May 16

Deeply researched interviews

5 Comments

Tim

May 17

Flashcards link seems to be broken!

Alistair Penbroke

May 16

> But he says, it took Nvidia, which has the best kernel engineers in the world, a long time to optimize for Blackwell, which suggests that actually it’s quite hard, and might not be super easy to close the loop on.

But did the Blackwell kernel engineers have access to frontier AI? Given the Blackwell lead times they'd have been doing it mostly by hand, right? I'm not sure this fact tells us much about whether kernel engineering will remain human for long.

MetaCortex Dynamics

May 16

The failure categories your source describes are instances of the same structural mechanism at different operational locations: unwitnessed semantic drift.

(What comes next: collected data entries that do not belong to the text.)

(* ===== verification/Rvv.v ===== *)
(** * The RISC-V vector kernel of space_l2.h

    [L2SqrSIMDExtRVV] strip-mines the two vectors with [vsetvl], accumulates
    the squares lane-wise in [vec_sum_acc] and reduces all [VLMAX] lanes once,
    after the loop.  The class [RVV] states what the vector extension
    guarantees of the intrinsics: the range of [vl], and that [vfredusum] adds
    every active lane in some order.

    The intrinsics without a policy suffix are tail-agnostic: after
    [vec_sum_acc = __riscv_vfadd_vv_f32m1(vec_sum_acc, sqr, vl)] the lanes from
    [vl] on are unspecified.  They are the argument [tail] of the model: what
    lane [k] holds after the write of iteration [i] when it held [old] before.
    A simulator or core that leaves the tail undisturbed is [tail i k old =
    old]; one that fills it with ones is [tail i k old = aones] (what gem5's
    macro COPY_OLD_VD in isa/templates/vector_arith.isa does when [vta] is
    set). *)

From Stdlib Require Import ZArith Lia SpecFloat.
From stdpp Require Import base numbers list.
From S2P Require Import Prelude Arith Simd SpaceL2.
#[local] Open Scope N_scope.

Class RVV (F : Type) `{Arith F} := {
  vsetvlmax : N;                    (* __riscv_vsetvlmax_e32m1 *)
  vsetvl : N → N;                   (* __riscv_vsetvl_e32m1 *)
  vfredusum : list F → F → F;       (* active lanes, scalar operand *)
  vsetvlmax_pos : 0 < vsetvlmax;
  vsetvl_small avl : avl ≤ vsetvlmax → vsetvl avl = avl;
  vsetvl_mid avl : vsetvlmax < avl → avl < 2 * vsetvlmax →
    (avl + 1) / 2 ≤ vsetvl avl ∧ vsetvl avl ≤ vsetvlmax;
  vsetvl_large avl : 2 * vsetvlmax ≤ avl → vsetvl avl = vsetvlmax;
  vfredusum_exact l s : ExactArith F → vfredusum l s = aadd s (asum l)
}.

Section kernel.
Context {F : Type} `{HA : Arith F} `{HR : !RVV F} (tail : N → nat → F → F).

(** [vec_sum_acc = __riscv_vfadd_vv_f32m1(vec_sum_acc, sqr, vl)] *)
Definition vfadd_vv (i : N) (vd sqr : list F) (vl : N) : list F :=
  zip_with aadd (take (N.to_nat vl) vd) sqr ++
  imap (λ k old, tail i (N.to_nat vl + k) old) (drop (N.to_nat vl) vd).

Fixpoint rvv_loop (fuel : nat) (a b : list F) (dim i : N) (vec_sum_acc : list F) : option (list F) :=
  if i <? dim then
    match fuel with
    | O => None
    | S fuel' =>
        let vl := vsetvl (dim - i) in
        v1 ← loadu (N.to_nat vl) a i;
        v2 ← loadu (N.to_nat vl) b i;
        let diff := vsub v1 v2 in
        let sqr := vmul diff diff in
        rvv_loop fuel' a b dim (i + vl) (vfadd_vv i vec_sum_acc sqr vl)
    end
  else Some vec_sum_acc.

Definition L2SqrSIMDExtRVV (a b : list F) (dim : N) : option F :=
  let max_vl := vsetvlmax in
  let vec_sum_acc := replicate (N.to_nat max_vl) azero in
  acc ← rvv_loop (N.to_nat dim) a b dim 0 vec_sum_acc;
  Some (vfredusum (take (N.to_nat max_vl) acc) azero).
End kernel.

Definition tail_undisturbed {F} : N → nat → F → F := λ _ _ old, old.
Definition tail_ones {F} `{Arith F} : N → nat → F → F := λ _ _ _, aones.

(** ** Facts about vsetvl *)
Section vsetvl.
Context {F : Type} `{HA : Arith F} `{HR : !RVV F}.

Lemma vsetvl_bounds avl :
  vsetvl avl ≤ avl ∧ vsetvl avl ≤ vsetvlmax ∧ (0 < avl → 0 < vsetvl avl).
Proof.
  pose proof vsetvlmax_pos.
  destruct (decide (avl ≤ vsetvlmax)); [rewrite vsetvl_small by done; lia|].
  destruct (decide (avl < 2 * vsetvlmax)).
  - destruct (vsetvl_mid avl) as [Hm1 Hm2]; [lia|done|]. split_and!; [lia|done|].
    intros _. assert (1 ≤ (avl + 1) / 2); [|lia].
    apply N.div_le_lower_bound; lia.
  - rewrite vsetvl_large by lia. lia.
Qed.
Lemma vsetvl_multiple k : 0 < k → vsetvl (k * vsetvlmax) = vsetvlmax.
Proof.
  intros Hk. destruct (decide (k = 1)) as [->|Hk1].
  - rewrite N.mul_1_l. by apply vsetvl_small.
  - apply vsetvl_large. nia.
Qed.
End vsetvl.

(** ** The kernel in exact arithmetic *)
Section exact.
Context {F : Type} `{HA : Arith F} `{HR : !RVV F} `{HE : !ExactArith F} (tail : N → nat → F → F).

(** One iteration adds [vl] terms when the tail lanes survive it. *)
Lemma vfadd_vv_sum (a b acc v1 v2 : list F) i vl :
  readable a b (i + vl) → vl ≤ vsetvlmax → length acc = N.to_nat vsetvlmax →
  (vl = vsetvlmax ∨ ∀ j k old, tail j k old = old) →
  v1 = take (N.to_nat vl) (drop (N.to_nat i) a) →
  v2 = take (N.to_nat vl) (drop (N.to_nat i) b) →
  let acc' := vfadd_vv tail i acc (vmul (vsub v1 v2) (vsub v1 v2)) vl in
  length acc' = N.to_nat vsetvlmax ∧
  asum acc' = aadd (asum acc) (tsum sqr_diff a b i vl).
Proof.
  intros Hr Hv Hl Ht -> -> acc'.
  assert (vmul (vsub (take (N.to_nat vl) (drop (N.to_nat i) a))
                     (take (N.to_nat vl) (drop (N.to_nat i) b)))
               (vsub (take (N.to_nat vl) (drop (N.to_nat i) a))
                     (take (N.to_nat vl) (drop (N.to_nat i) b))) =
          terms sqr_diff a b i vl) as E.
  { unfold terms. generalize (take (N.to_nat vl) (drop (N.to_nat i) a)) as x,
      (take (N.to_nat vl) (drop (N.to_nat i) b)) as y.
    induction x as [|? x IH]; intros [|? y]; simpl; try done. by rewrite <- IH. }
  assert (imap (λ k old, tail i (N.to_nat vl + k)%nat old) (drop (N.to_nat vl) acc) =
          drop (N.to_nat vl) acc) as Et.
  { destruct Ht as [->|Ht]; [by rewrite <- Hl, drop_all|].
    apply list_eq. intros k. rewrite list_lookup_imap.
    destruct (drop (N.to_nat vl) acc !! k); simpl; [by rewrite Ht|done]. }
  unfold acc', vfadd_vv. rewrite E, Et.
  pose proof (length_terms sqr_diff _ _ _ _ Hr) as Hlt.
  rewrite length_app, length_zip_with, length_take, length_drop. split; [lia|].
  rewrite asum_app, asum_zip_add by (rewrite length_take; lia).
  rewrite <- (take_drop (N.to_nat vl) acc) at 3. rewrite asum_app.
  unfold tsum. rewrite <- !aadd_assoc. f_equal. apply aadd_comm.
Qed.

Lemma rvv_loop_sum (a b : list F) dim fuel i acc :
  readable a b dim → i ≤ dim → (N.to_nat (dim - i) ≤ fuel)%nat →
  length acc = N.to_nat vsetvlmax →
  ((∃ k, dim - i = k * vsetvlmax) ∨ ∀ j k old, tail j k old = old) →
  ∃ acc', rvv_loop tail fuel a b dim i acc = Some acc' ∧
          length acc' = N.to_nat vsetvlmax ∧
          asum acc' = aadd (asum acc) (tsum sqr_diff a b i (dim - i)).
Proof.
  intros Hr. revert i acc. induction fuel as [|fuel IH]; intros i acc Hi Hf Hl Ht.
  { exists acc. simpl. decide_cmp.
    replace (dim - i) with 0 by lia. by rewrite tsum_0, aadd_0_r. }
  simpl. destruct (N.ltb_spec i dim) as [Hlt|Hge].
  2:{ exists acc. replace (dim - i) with 0 by lia. by rewrite tsum_0, aadd_0_r. }
  destruct (vsetvl_bounds (dim - i)) as (Hv1 & Hv2 & Hv3).
  assert (readable a b (i + vsetvl (dim - i))) as Hr'.
  { eapply readable_le; [done|lia]. }
  destruct Hr' as [Hra Hrb]. rewrite !loadu_ok by lia. simpl.
  edestruct (vfadd_vv_sum a b acc) as [Hl' Hs']; [by split|done|done| |done|done|].
  { destruct Ht as [[k Hk]|Ht]; [left|by right]. rewrite Hk. apply vsetvl_multiple. nia. }
  edestruct (IH (i + vsetvl (dim - i))) as (acc' & -> & Hla & Hsa);
    [| |exact Hl'| |].
  - lia.
  - specialize (Hv3 ltac:(lia)). lia.
  - destruct Ht as [[k Hk]|Ht]; [left|by right]. exists (k - 1).
    rewrite Hk, vsetvl_multiple in * by nia. nia.
  - exists acc'. split_and!; [done|done|]. rewrite Hsa, Hs', <- aadd_assoc. f_equal.
    rewrite <- tsum_split by (eapply readable_le; [done|lia]). f_equal. lia.
Qed.
End exact.

Lemma L2SqrSIMDExtRVV_exact {F} `{HA : Arith F} `{HR : !RVV F} `{HE : !ExactArith F}
    (tail : N → nat → F → F) (a b : list F) (dim : N) :
  dim ≤ N.of_nat (length a) → dim ≤ N.of_nat (length b) →
  ((∃ k, dim = k * vsetvlmax) ∨ ∀ i k old, tail i k old = old) →
  L2SqrSIMDExtRVV tail a b dim = Some (l2_sum a b dim).
Proof.
  intros Ha Hb Ht. unfold L2SqrSIMDExtRVV.
  destruct (rvv_loop_sum tail a b dim (N.to_nat dim) 0 (replicate (N.to_nat vsetvlmax) azero))
    as (acc & -> & Hl & Hs); [split; lia|lia|lia|by rewrite length_replicate| |].
  { by rewrite N.sub_0_r. }
  simpl. rewrite take_ge by lia. rewrite (vfredusum_exact acc azero _), aadd_0_l, Hs.
  by rewrite asum_replicate_0, aadd_0_l, N.sub_0_r.
Qed.

(** C26. With a tail that is left undisturbed, or when [VLMAX] divides the
    dimension (so that every [vsetvl] returns [VLMAX] and no lane is ever in
    the tail), the RVV kernel returns, in exact arithmetic, the sum of squared
    differences of the first [dim] coordinates, for every [vsetvl] the vector
    extension allows; the loop terminates. *)
Theorem L2SqrSIMDExtRVV_correct {F} `{HA : Arith F} `{HR : !RVV F} `{HE : !ExactArith F}
    (tail : N → nat → F → F) (a b : list F) (dim : N) :
  dim ≤ N.of_nat (length a) → dim ≤ N.of_nat (length b) →
  ((∃ k, dim = k * vsetvlmax) ∨ ∀ i k old, tail i k old = old) →
  L2SqrSIMDExtRVV tail a b dim = Some (l2_sum a b dim).
Proof. apply L2SqrSIMDExtRVV_exact. Qed.

(** A core with 128-bit registers (four lanes) that grants [min(avl, VLMAX)]. *)
#[program] Definition rvv128 {F} `{Arith F} : RVV F := {|
  vsetvlmax := 4;
  vsetvl avl := N.min avl 4;
  vfredusum l s := foldl aadd s l
|}.
Next Obligation. done. Qed.
Next Obligation. simpl. lia. Qed.
Next Obligation.
  simpl. intros F HF avl H1 H2. split; [|lia].
  assert ((avl + 1) / 2 < 5); [|lia]. apply N.Div0.div_lt_upper_bound; lia.
Qed.
Next Obligation. simpl. lia. Qed.
Next Obligation. simpl. intros. apply foldl_aadd. Qed.

Lemma L2SqrSIMDExtRVV_correct_witness :
  @L2SqrSIMDExtRVV Z _ rvv128 tail_ones [1; 2; 3; 4; 5; 6; 7; 8]%Z
     [0; 0; 0; 0; 1; 1; 1; 1]%Z 8 = Some 156%Z.
Proof.
  rewrite (@L2SqrSIMDExtRVV_correct Z _ rvv128 _ tail_ones [1; 2; 3; 4; 5; 6; 7; 8]%Z
     [0; 0; 0; 0; 1; 1; 1; 1]%Z 8); [by vm_compute..|]. left. by exists 2.
Defined.

(** Finding: when [VLMAX] does not divide the dimension and the hardware
    uses its freedom to fill agnostic tail lanes with ones, the kernel returns
    NaN even for two equal vectors, where the scalar [L2Sqr] returns zero. *)
Theorem L2SqrSIMDExtRVV_tail_agnostic :
  @L2SqrSIMDExtRVV float32 _ rvv128 tail_ones
     (replicate 5 (f32_of_Z 1)) (replicate 5 (f32_of_Z 1)) 5 = Some S754_nan ∧
  L2Sqr (replicate 5 (f32_of_Z 1)) (replicate 5 (f32_of_Z 1)) 5 = Some (S754_zero false).
Proof. by vm_compute. Qed.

Causality-breaking in expert-choice routing is WHENCE-witness failure. Token n's routing depends on token n+k's affinity. Training-time WHENCE includes future tokens; deployment-time WHENCE does not. The model learns associations that were never witnessed for their actual derivation chain. The drift between training-WHENCE and deployment-WHENCE is what produces the underwhelming downstream behavior, not the routing strategy itself.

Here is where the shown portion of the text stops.